Alright, it's really problem caused by pytorch version. In pytorch 0.4, for example, torch.tensor(3) / torch.tensor(4) equals tensor(0), even if the source code multiply a 1.0 to make it float, so I only get tensor(0) or tensor(1) out of it. This occurs in the dist_acc() function in evaluation.py. This explains why my testing result gets worse when batch size is large, it has to be all of them lower than threshold will be tensor(1). But is it caused by pytorch version is unknown, I haven't tested it on another version.

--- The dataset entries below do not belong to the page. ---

(* ===== verification/Messages.v ===== *)
(** * Direct messages (api/messages.py)

    The endpoints for messages from one person to one other: posting here or queueing for the
    recipient's relay, reading, acknowledging, read receipts and deletion by the sender.  A handler
    runs inside [with_session]; the rate limits in front are [rate_limit_by_pubkey].  A request body
    is what pydantic hands over when its [valid_] test is passed. *)

From Stdlib Require Import Ascii String.
From stdpp Require Import prelude gmap strings list.
From S2P Require Import Prelude Json Codec RedisStore Models Effects Crypto Payloads Config Sessions RateLimit Deps.
From S2P Require Import BlobStorage Queue.

#[local] Open Scope morok_scope.

(** ** Shared by the endpoints *)

Definition hex_of_len (n : Z) (s : string) : bool := (string_len s =? n)%Z && string_forallb is_lower_hex s.
Definition is_any_hex (c : ascii) : bool := bool_decide (is_Some (hex_val c)).
Definition any_hex_of_len (n : Z) (s : string) : bool := (string_len s =? n)%Z && string_forallb is_any_hex s.

(** [len(envelope_id) != 64 or not all(c in "0123456789abcdef" ...)] *)
Definition well_formed_id (envelope_id : string) : bool := hex_of_len 64 envelope_id.

(** [select(User).where(User.pubkey == pubkey).where(User.deleted_at.is_(None))] *)
Definition active_user (pubkey : string) (u : User) : bool :=
  String.eqb (u_pubkey u) pubkey && negb (bool_decide (is_Some (u_deleted_at u))).
Definition find_user (pubkey : string) : M (option User) :=
  sql (fun db => (select_one (active_user pubkey) (t_users db), db)).

(** Adding a pending row to the outbound queue; its id is a random UUID. *)
Definition new_fed_row (id envelope_id : string) (data : dict) (target : string) (now : Z) : FederationOutboundQueue :=
  mkFed id envelope_id data target PENDING 0 now None now None.
Definition add_fed_row (envelope_id : string) (data : dict) (target : string) (now : Z) : M unit :=
  let! id := token_ in
  sql (fun db => (tt, set_fedqueue (t_fedqueue db ++ [new_fed_row id envelope_id data target now]) db)).

(** [_synthetic_queue_id(prefix, *parts)] (api/groups.py) *)
Definition _synthetic_queue_id `{Sha256} (prefix : string) (parts : list string) : string :=
  let digest := sha256_hex (String.concat "" (map (fun p => p +:+ String "000" "") parts)) in
  let max_hash_len := (64 - string_len prefix - 1)%Z in
  if (max_hash_len <=? 0)%Z then substring 0 64 digest
  else prefix +:+ "-" +:+ substring 0 (Z.to_nat max_hash_len) digest.

(** A control message for another relay, once. *)
Definition same_target (envelope_id target : string) (r : FederationOutboundQueue) : bool :=
  String.eqb (fq_envelope_id r) envelope_id && String.eqb (fq_target_relay r) target.
Definition queue_control (envelope_id : string) (data : dict) (target : string) : M unit :=
  let! existing := sql (fun db => (select_one (same_target envelope_id target) (t_fedqueue db), db)) in
  match existing with
  | Some _ => ret tt
  | None =>
      let! now := now_ in
      add_fed_row envelope_id data target now
  end.

(** ** Posting *)

Record EnvelopeIn := mkEnvelopeIn {
  e_from : string; e_to : string; e_ts : Z; e_ttl : Z; e_blob : string; e_sig : string
}.
Definition valid_EnvelopeIn (b : EnvelopeIn) : bool :=
  hex_of_len 64 (e_from b) && hex_of_len 64 (e_to b) && (0 <=? e_ts b)%Z && (1 <=? e_ttl b)%Z && (e_ttl b <=? 86400)%Z
  && hex_of_len 128 (e_sig b).

Record EnvelopeAck := mkAck { ack_envelope_id : string; ack_queued : bool; ack_expires_at : Z }.

Definition envelope_too_large (s : Settings) : string :=
  "blob_too_large_max_" +:+ print_Z (max_blob_bytes s) +:+ "_bytes".

(** The part of the handler up to the routing: the keys, the ciphertext and the envelope id. *)
Definition admit_envelope `{Sha256} `{Nacl} (s : Settings) (body : EnvelopeIn) (current : Session)
    : M (string * string * string * string * Z) :=
  if negb (String.eqb (e_from body) (pubkey_hex current)) then http 403 "from_field_must_match_authenticated_pubkey"
  else
    let! sender_pubkey := fromhex_ (pubkey_hex current) in
    let! recipient_pubkey := fromhex_ (e_to body) in
    let canonical := canonical_json (envelope_payload (e_from body) (e_to body) (e_ts body) (e_ttl body) (e_blob body)) in
    match bytes_fromhex (e_sig body) with
    | None => http 400 "malformed_sig_hex"
    | Some sig_bytes =>
        if negb (ed25519_verify canonical sig_bytes sender_pubkey) then http 400 "signature_invalid"
        else
          let! now := now_ in
          if (e_ts body <? now - 300)%Z then http 400 "envelope_too_old"
          else if (now + 60 <? e_ts body)%Z then http 400 "envelope_from_the_future"
          else
            match b64decode (e_blob body) with
            | None => http 400 "blob_not_base64"
            | Some blob_bytes =>
                if (max_blob_bytes s <? string_len blob_bytes)%Z then http 413 (envelope_too_large s)
                else
                  match envelope_id (mkEnvelope sender_pubkey recipient_pubkey (e_ts body) (e_ttl body) blob_bytes) with
                  | None => raise OverflowError
                  | Some id => ret (sender_pubkey, recipient_pubkey, blob_bytes, id, now)
                  end
            end
    end.
Lemma run_post_message (w : vworld) :
  w_work w = w_db w ->
  let r := fst (run_doc (with_session (send_envelope s body current)) w) in
  let w' := snd (run_doc (with_session (send_envelope s body current)) w) in
  w_work w' = w_db w' /\
  match r with
  | Ok a => routed (w_now w) (w_tokens w 0) (w_db w) (w_db w') a
  | Raise _ => w_db w' = w_db w
  end /\
  ((forall sk rk blob id, ~ admitted (w_now w) sk rk blob id) -> (exists e, r = Raise e) /\ w' = w).
Proof.
  intros Hw. cbv zeta. rewrite run_with_session. cbn [fst snd].
  destruct (run_admit w) as [(sk & rk & blob & id & Ha & _)|(e & E & Hno)].
  2: { assert (E' : run_doc (send_envelope s body current) w = (Raise e, w)).
       { unfold send_envelope. by rewrite run_doc_bind, E. }
       rewrite E'. cbn. split_and!; [done|done|]. intros _. split; [by eexists|]. destruct w. cbn in *. by subst. }
  rewrite (run_send w sk rk blob id Ha), Hw.
  split; [destruct (user_of rk (w_db w)); [|done]; by repeat case_match|].
  split; [|intros Hno; by destruct (Hno _ _ _ _ Ha)].
  destruct (user_of rk (w_db w)) as [u|] eqn:Eu; [|done].
  destruct (String.eqb_spec (u_home_relay u) (relay_name s)) as [Eh|Eh].
  - pose proof (run_no_sql _ w (no_sql_locally id blob (name_of sk (w_db w)))) as Ht.
    destruct (run_doc (deliver_locally _ _ _ _ _) w) as [r w'] eqn:Er. cbn [fst snd] in *.
    unfold tables_of in Ht. injection Ht as Hd Hk. destruct r as [a|e]; cbn; [|done].
    pose proof (ack_names id blob (name_of sk (w_db w)) w a) as Hid. rewrite Er in Hid. specialize (Hid eq_refl). subst id.
    exists sk, rk, blob, u. split; [done|]. split; [done|]. rewrite (proj2 (String.eqb_eq _ _) Eh). congruence.
  - rewrite run_federated, Hw. destruct (knows id (w_db w)) eqn:Ek; cbn [fst snd w_db w_work set_databases].
    + exists sk, rk, blob, u. split; [done|]. split; [done|]. rewrite (proj2 (String.eqb_neq _ _) Eh). cbn. by rewrite Ek.
    + exists sk, rk, blob, u. split; [done|]. split; [done|]. rewrite (proj2 (String.eqb_neq _ _) Eh). cbn. by rewrite Ek.
Qed.

(** ** Delivery here *)

Lemma dm_meta id name exp : exists meta, build_meta (dm_args s body id name) exp = Ok meta.
Proof. unfold build_meta. by eexists. Qed.

Lemma run_exists id A (w : vworld) :
  calm w -> represents (w_now w) A (w_redis w) ->
  run_doc (envelope_exists id) w = (Ok (bool_decide (is_Some (A !! id))), w).
Proof.
  intros Hc Hrep. unfold envelope_exists. rewrite run_doc_bind, run_doc_redis, rrun_rcall by done.
  cbn [documented fst snd as_int res_of]. rewrite (rep_meta _ _ _ Hrep). by destruct (A !! id), w.
Qed.

(** Storing the file and queueing a new, unexpired message whose recipient has room. *)
Lemma run_write_dm A (w : vworld) id blob name path :
  let a := dm_args s body id name in
  let now := w_now w in
  let exp := expiry (e_ts body) (e_ttl body) now (message_ttl_hard_seconds s) in
  calm w -> represents now A (w_redis w) -> A !! id = None -> _blob_path id = Ok path -> (now < exp)%Z ->
  (Z.of_nat (size (box now (e_to body) A)) < MAX_INBOX_QUEUE_DEPTH)%Z ->
  exists meta v' z idx, build_meta a exp = Ok meta /\
    run_doc (write_blob_then_enqueue a blob) w = (Ok (Some exp), set_redis v' (put_blob path blob w)) /\
    posted a now exp meta z ∅ idx (w_redis w) v' /\ represents now (snd (mpost now a A)) v'.
Proof.
  intros a now exp Hc Hrep Hid Hpath Hexp Hroom. destruct (dm_meta id name exp) as [meta Hm].
  destruct (rep_inbox _ _ _ Hrep (e_to body)) as (z & Hz & _). destruct (rep_index _ _ _ Hrep) as (idx & Hx).
  destruct (rep_live _ _ _ Hrep _ z Hz) as [Hlive _].
  set (w1 := put_blob path blob w).
  fold a in Hm.
  destruct (run_enqueue a w1 meta z ∅ idx) as (v' & E & Hpost); try done.
  { pose proof (rep_meta _ _ _ Hrep id) as Hk. by rewrite Hid in Hk. }
  { change (Z.of_nat (size (live now z)) < MAX_INBOX_QUEUE_DEPTH)%Z. by rewrite Hlive. }
  { unfold set_at. change (rv_keys (w_redis w1)) with (rv_keys (w_redis w)).
    change (ea_envelope_id a) with id. by rewrite (rep_pending _ _ _ Hrep), Hid. }
  exists meta, v', z, idx. split; [done|].
  change (ea_timestamp a) with (e_ts body) in *. change (ea_ttl a) with (e_ttl body) in *.
  change (ea_hard_ceiling a) with (message_ttl_hard_seconds s) in *. change (w_now w1) with now in *. fold exp in E, Hpost.
  split.
  - unfold write_blob_then_enqueue. rewrite run_doc_bind, (run_write_blob id path) by done. fold a w1. by rewrite run_doc_try, E.
  - split; [done|]. unfold mpost. change (expiry (ea_timestamp a) (ea_ttl a) now (ea_hard_ceiling a)) with exp.
    change (ea_envelope_id a) with id. change (ea_recipient a) with (e_to body).
    rewrite (proj2 (Z.leb_gt _ _)), Hm, Hid, (proj2 (Z.leb_gt _ _)) by done. cbn [snd].
    destruct (build_meta_ok _ _ _ Hm) as [Hwf _]; [apply Forall_nil_2|].
    by apply (rep_post now A (w_redis w) Hrep a exp meta z idx v').
Qed.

Hello, I have also encountered your problem, I want to know specifically in the dist_acc() function in evaluation.py. How to change, thank you for your answer, thank you

You can modify function dist_acc(dists, thr=0.5) of the evaluation.py in pose.utils folder, the original code multiplies 1.0 to convert an integer tensor to float tensor, but it doesn't work in pytorch 0.4, that's why the trainIng accuracy is so low, it has to be all correct to get a 1, otherwise you'll get 0 acc.
To solve this, I just change the *1.0 to .float().

change to this

def dist_acc(dists, thr=0.5):
    ''' Return percentage below threshold while ignoring values with a -1 '''
    if dists.ne(-1).sum() > 0:
        return float(dists.le(thr).eq(dists.ne(-1)).sum()) / float(dists.ne(-1).sum())
    else:
        return -1

Thank you for your answer. It is very helpful to me. Thank you very much for your help.

Hi, @djangogo
I have changed the code according to your advice. However, the test acc still varies in different test batchsize.
For example,
test batchsize acc
1 0.8743
6 0.8660
16 0.8685

@Bob130 try this, I solved my problem by this.
def dist_acc(dists, thr=0.5):
''' Return percentage below threshold while ignoring values with a -1 '''
if dists.ne(-1).sum() > 0:
return dists.le(thr).eq(dists.ne(-1)).sum().float() / dists.ne(-1).sum().float()
else:
return -1

@gdjmck , thank you for your advice.
I use Python 2.7, it doesn't support using int.float() to transform int into float.
I debugged the code, and I found that both of the original and @djangogo 's code could return a float value.
image
But the validation acc still varies in different test batch size.

@Bob130 Did you track the acc values along the functions called in the evaluation.py?
When it comes to problems like this, it seems there is something wrong in the evaluation module.